In the first year of service, Operation Toy Train collected around 5,000 toy donations. But in 2021, the organization collected 33,000 toys — doubling the rate of donations every two years, Hoffman says. The 2021 collection alone accounted for about a quarter of the total recorded toy donations that year in northern New Jersey. Families that applied to receive toys were able to get each child four to six toys, a record for Operation Toy Train.  

It was the first time in a long time that Picatinny Arsenal, the U.S. military base that hosts the Toys for Tots program in Dover, was able to fulfill every single request, Hoffman says. 

Canadian Pacific Holiday Train This year, the Canadian Pacific Holiday Train will make stops in the United States and Canada between Nov. 22 and Dec. 18. Canadian Pacific

"It's a lot of work, but it’s a relief, in some ways, to know that we can get back to doing what we started out doing — which is getting toys to needy families,” Hoffman says. 
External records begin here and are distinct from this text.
(* ===== verification/EventsInv.v ===== *)
(** The registry of handlers stays consistent: the lists of an element and their
    delegate counts, the listener behind every list, and the captured focus
    events of a document. *)
From Stdlib Require Import String.
From S2P Require Import Prelude JsString ClassNames DataCache Events EventNames.

Section inv.
Context {K V U : Type} `{!EqDecision K} {dom : Dom}.
Abbreviation hobj := (@handleObj K V).
Abbreviation hlist := (@handler_list K V).
Abbreviation hworld := (@world K V U).
Implicit Types (w : @world K V U) (o : @handleObj K V) (l : hlist) (e : nat) (t : jstr).

(** ** Lists by type *)

Lemma lookup_type_elem t (l : list (jstr * hlist)) : lookup_type t l = None <-> t ∉ map fst l.
Proof. induction l as [|[t' h] l IH]; cbn; [set_solver|]. destruct (decide (t = t')); set_solver. Qed.
Lemma lookup_type_in t h (l : list (jstr * hlist)) : lookup_type t l = Some h -> (t, h) ∈ l.
Proof. induction l as [|[t' h'] l IH]; cbn; [done|]. destruct (decide (t = t')) as [->|]; set_solver. Qed.
Lemma lookup_type_assign t t' h (l : list (jstr * hlist)) :
  lookup_type t (assign_type t' h l) = if decide (t = t') then Some h else lookup_type t l.
Proof.
  induction l as [|[t1 h1] l IH]; cbn; [done|]. destruct (decide (t' = t1)) as [->|]; cbn; [by destruct (decide (t = t1))|].
  rewrite IH. destruct (decide (t = t1)), (decide (t = t')); congruence.
Qed.
Lemma lookup_type_delete t t' (l : list (jstr * hlist)) :
  lookup_type t (delete_type t' l) = if decide (t = t') then None else lookup_type t l.
Proof.
  unfold delete_type. induction l as [|[t1 h1] l IH]; [by cbn; destruct (decide _)|]. rewrite filter_cons. cbn [fst lookup_type].
  destruct (decide (t1 <> t')) as [Hne|Hn%dec_stable]; cbn [lookup_type]; rewrite IH; repeat case_decide; congruence.
Qed.
Lemma keys_assign t h (l : list (jstr * hlist)) x :
  x ∈ map fst (assign_type t h l) <-> x = t \/ x ∈ map fst l.
Proof. induction l as [|[t1 h1] l IH]; cbn; [set_solver|]. destruct (decide (t = t1)) as [->|]; cbn; set_solver. Qed.
Lemma keys_delete t (l : list (jstr * hlist)) x :
  x ∈ map fst (delete_type t l) <-> x <> t /\ x ∈ map fst l.
Proof.
  unfold delete_type. induction l as [|[t1 h1] l IH]; [cbn; set_solver|]. rewrite filter_cons. cbn [fst map].
  destruct (decide (t1 <> t)) as [|Hn%dec_stable]; cbn; set_solver.
Qed.
Lemma assign_type_nodup t h (l : list (jstr * hlist)) : NoDup (map fst l) -> NoDup (map fst (assign_type t h l)).
Proof.
  induction l as [|[t1 h1] l IH]; cbn; [intros _; apply NoDup_singleton|]. intros [Hn Hl]%NoDup_cons.
  destruct (decide (t = t1)) as [->|]; cbn; constructor; try done; [rewrite keys_assign; naive_solver|by apply IH].
Qed.
Lemma delete_type_nodup t (l : list (jstr * hlist)) : NoDup (map fst l) -> NoDup (map fst (delete_type t l)).
Proof.
  unfold delete_type. induction l as [|[t1 h1] l IH]; [constructor|]. intros [Hn Hl]%NoDup_cons. rewrite filter_cons.
  destruct (decide _); cbn; [constructor|]; auto. pose proof (keys_delete t l t1) as Hk. unfold delete_type in Hk. naive_solver.
Qed.

(** What is in the lists after an assignment or a deletion. *)
Lemma elem_assign t h (l : list (jstr * hlist)) t' h' :
  (t', h') ∈ assign_type t h l -> (t', h') = (t, h) \/ (t', h') ∈ l.
Proof. induction l as [|[t1 h1] l IH]; cbn; [set_solver|]. destruct (decide (t = t1)) as [->|]; set_solver. Qed.
Lemma elem_assign' t h (l : list (jstr * hlist)) p : p ∈ assign_type t h l -> p = (t, h) \/ p ∈ l.
Proof. destruct p. apply elem_assign. Qed.
Lemma elem_delete t (l : list (jstr * hlist)) p : p ∈ delete_type t l -> p ∈ l.
Proof. unfold delete_type. rewrite list_elem_of_filter. naive_solver. Qed.

(** ** One list *)

Lemma filter_all {A} (P : A -> Prop) `{!forall a, Decision (P a)} (l : list A) : Forall P l -> filter P l = l.
Proof. induction 1 as [|a l Ha Hl IH]; [done|]. by rewrite filter_cons_True, IH. Qed.
Lemma filter_none {A} (P : A -> Prop) `{!forall a, Decision (P a)} (l : list A) : Forall (fun a => ~ P a) l -> filter P l = [].
Proof. induction 1 as [|a l Ha Hl IH]; [done|]. by rewrite filter_cons_False. Qed.

Definition delegated o : Prop := given (h_selector o) = true.
#[local] Instance delegated_dec o : Decision (delegated o) := decide (_ = _).

Lemma Forall_filter_keep {A} (P Q : A -> Prop) `{!forall a, Decision (P a)} (l : list A) : Forall Q l -> Forall Q (filter P l).
Proof. rewrite !Forall_forall. intros Hl a [_ Ha]%list_elem_of_filter. auto. Qed.

(** Delegated handlers come first, and are counted. *)
Definition list_ok l : Prop :=
  entries l <> [] /\
  exists ds rs, entries l = ds ++ rs /\ delegateCount l = length ds /\ Forall delegated ds /\ Forall (fun o => ~ delegated o) rs.

Lemma insert_handler_ok sel o l : h_selector o = sel ->
  (entries l = [] /\ delegateCount l = 0%nat) \/ list_ok l -> list_ok (insert_handler sel o l).
Proof.
  intros <- Hl. assert (exists ds rs, entries l = ds ++ rs /\ delegateCount l = length ds /\ Forall delegated ds /\
    Forall (fun o => ~ delegated o) rs) as (ds & rs & E & Ec & Hd & Hr).
  { destruct Hl as [[-> ->]|[_ Hl]]; [exists [], []; by repeat constructor|done]. }
  unfold insert_handler, list_ok. destruct (given (h_selector o)) eqn:G; cbn; rewrite E, ?Ec.
  - rewrite take_app_length, drop_app_length. split; [by destruct ds|]. exists (ds ++ [o]), rs. rewrite length_app, <- app_assoc. cbn.
    split_and!; [done|lia| |done]. by apply Forall_app_2; [|repeat constructor].
  - split; [by destruct (ds ++ rs)|]. exists ds, (rs ++ [o]). rewrite app_assoc. split_and!; [done..|].
    apply Forall_app_2; [done|]. repeat constructor. unfold delegated. by rewrite G.
Qed.

Lemma remove_loop_entries p j l : (j <= length (entries l))%nat ->
  entries (remove_loop p j l) = filter (fun o => p o = false) (take j (entries l)) ++ drop j (entries l).
Proof.
  revert l. induction j as [|j IH]; intros l Hj; cbn; [by rewrite take_0, drop_0|].
  destruct (lookup_lt_is_Some_2 (entries l) j) as [o Ho]; [lia|]. rewrite Ho.
  rewrite (take_S_r _ _ _ Ho), filter_app, <- app_assoc. destruct (p o) eqn:Hp.
  - rewrite IH; cbn [entries]; [|rewrite length_delete by (by rewrite Ho); lia].
    rewrite filter_cons_False, filter_nil, delete_take_drop by congruence.
    rewrite take_app_length', drop_app_length' by (rewrite length_take; lia). done.
  - rewrite IH by lia. rewrite filter_cons_True by done. cbn. by rewrite (drop_S _ _ _ Ho).
Qed.

Definition delegates (l : list (@handleObj K V)) : nat := length (filter delegated l).
Lemma delegates_app k k' : delegates (k ++ k') = (delegates k + delegates k')%nat.
Proof. unfold delegates. by rewrite filter_app, length_app. Qed.
Lemma delegates_cons o k : delegates (o :: k) = ((if given (h_selector o) then 1 else 0) + delegates k)%nat.
Proof.
  unfold delegates. destruct (decide (delegated o)) as [Hd|Hd].
  - rewrite filter_cons_True by done. by rewrite Hd.
  - rewrite filter_cons_False by done. apply not_true_is_false in Hd. by rewrite Hd.
Qed.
“It’s good to see a train go by that isn’t just a 100-car freight train,” adds Garbely. “For the railroads, it’s a great way for them to be able to give back to their communities.” 

Mr. and Mrs. Claus return 

Since 1989, the Indiana Rail Road Co. (INRD) has invited community members aboard its own Santa Train in southern Indiana and Illinois — though those events, too, were canceled in 2020 due to the pandemic. The train did return last year in a socially distanced format. The 2022 version will be closer to the traditional format, but there will be a few pandemic-related modifications, says railroad spokesperson Melissa Chapman. 

“We always do it the first weekend in December,” Chapman says. “This year, we’re going back to a more traditional Santa Train where we invite guests aboard our passenger cars, and they will visit with Santa Mrs. Claus.” 

Visitors will be encouraged to wear masks and the number of people on board a passenger car will be limited, she adds. 

INRD will also donate coats directly to the public this year, as it did prior to 2020. Last year, the railroad donated coats to charitable organizations. Corporate partners help fund community grant outreach programs that provide the funding to buy the coats. 

The 2021 Santa Train ran on a skeleton crew, so everyone is looking forward to getting back to a more normal run, Chapman says. Everyone who helps operate the train — this year, it’ll run Dec. 2, 3 and 4 — is a volunteer who either works for INRD, is one of its vendors, or is a friend of the railroad.  

About 7,000-8,000 people come to see the train each year, according to pre-pandemic averages. About 45 people are required to run it daily, from the train operator to the mechanical department to volunteers dressed up as Christmas characters, Chapman says. The train runs in rural, impoverished areas of Indiana and Illinois. 

“We have a lot of people who come with their families who came as children to the Santa Train, and now they’re bringing their kids,” Chapman says. “It just makes your heart want to burst.”